The goal of the competition is to use a machine learning algorithm to detect a specific type of cell in some slices. They gave us 8 training images and 5 testing images.
I started with a little bit of EDA to familiarize myself with the dataset. Each image was gigantic — many were over 1GB, and the largest was a whopping 4GB! — and so my computer wasn’t able to open the images using a traditional image viewer. So instead, I resized each image and plotted them.
Next, I visualized the masks. The masks provided were actually RLE encoded representations, and someone was nice enough to post the function they made to turn the RLE image into a numpy array. I then took this numpy array and turned it into an image.
I overlaid these masks on the images to see my target cells.
Here is a close up of the targets:
To prepare my images for training, I resized them to about 50%, then turned them into greyscale in an effort to make their file sizes a bit smaller. I then made bounding boxes around each mask and recorded the x and y coordinates for each bounding box in a CSV.

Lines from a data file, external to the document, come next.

(** [unsigned char diff |= a[i] ^ b[i]]. *)
Fixpoint diff_bytes (diff : Z) (a b : string) : Z :=
  match a, b with
  | String c a, String d b => diff_bytes (u8 (Z.lor diff (Z.lxor (byte_of c) (byte_of d)))) a b
  | _, _ => diff
  end.
Definition constant_time_equal (a b : string) : bool :=
  if negb (len a =? len b)%nat then false else diff_bytes 0 a b =? 0.

(** The id of the request's session: its cookie, or the empty id. *)
Definition session_of (opts : CookieOptions) (req : Request) : string :=
  match cookies req !! o_name opts with Some v => v | None => "" end.

Definition json_error (message : string) (st : Z) : Response :=
  response_json ("{" +:+ str1 quote +:+ "error" +:+ str1 quote +:+ ":" +:+ str1 quote +:+ message
                 +:+ str1 quote +:+ "}") st.

Section http_auth.
Context {W : Type} (store : SessionStore W) (fresh_id : M W string) (opts : CookieOptions).

(** Calling the rest of the chain. *)
Definition call_next (next : Next W) : M (Request * W) Response := next.

Definition session_middleware : Middleware W := fun next =>
  (_ ← edit_request (fun r =>
        set_cookies (parse_cookies (match headers r !! "Cookie" with Some v => v | None => "" end)) r);
  r ← on_request (fun r => r);
  let fresh := bool_decide (cookies r !! o_name opts = None) in
  _ ← (if fresh
       then id ← in_app fresh_id;
            edit_request (fun r => set_cookies (<[o_name opts := id]> (cookies r)) r)
       else mret tt);
  res ← call_next next;
  if fresh && bool_decide (res_headers res !! "Set-Cookie" = None)
  then r ← on_request (fun r => r);
       match cookies r !! o_name opts with
       | Some v => mret (set_res_header "Set-Cookie" (cookie_header v opts) res)
       | None => throw out_of_range
       end
  else mret res
  : M (Request * W) Response).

The model I used was Faster R-CNN. I tried to train my model with the whole resized images but, at 100MB, the files were still too large for my computer to handle. I ended up writing a function to slice my images and masks into tiny little 500kB tiles. All of these tiny tiles added up to 1500 training images for my model.
Here are my results:
The white squares are my predictions and the black squares are ground truth.
And here is a slice from one of their test images to be used for submission.
My next step is to figure out how to put my tiles back together, or at least figure out how to convert each tile’s bounding box coordinates into coordinates that would match the ones that would be found in the original image. Then I need to figure out a way to circle the cell so that I don’t include any non-target cells.
I’m so excited about how well my model performed, even though I had only trained for one epoch. I will probably try training my model for a few more epochs just to see what happens.
Getting this far was definitely a journey. I would never have been able to do any of this just 3 months ago. The data science bootcamp I am currently enrolled in has taught me so much in so little time. I found myself constantly referencing the lessons and labs to help me through this project. Even though the topics are different, the underlying principles were the same.
I would love to continue to work on projects like this, and hopefully pursue this as a career.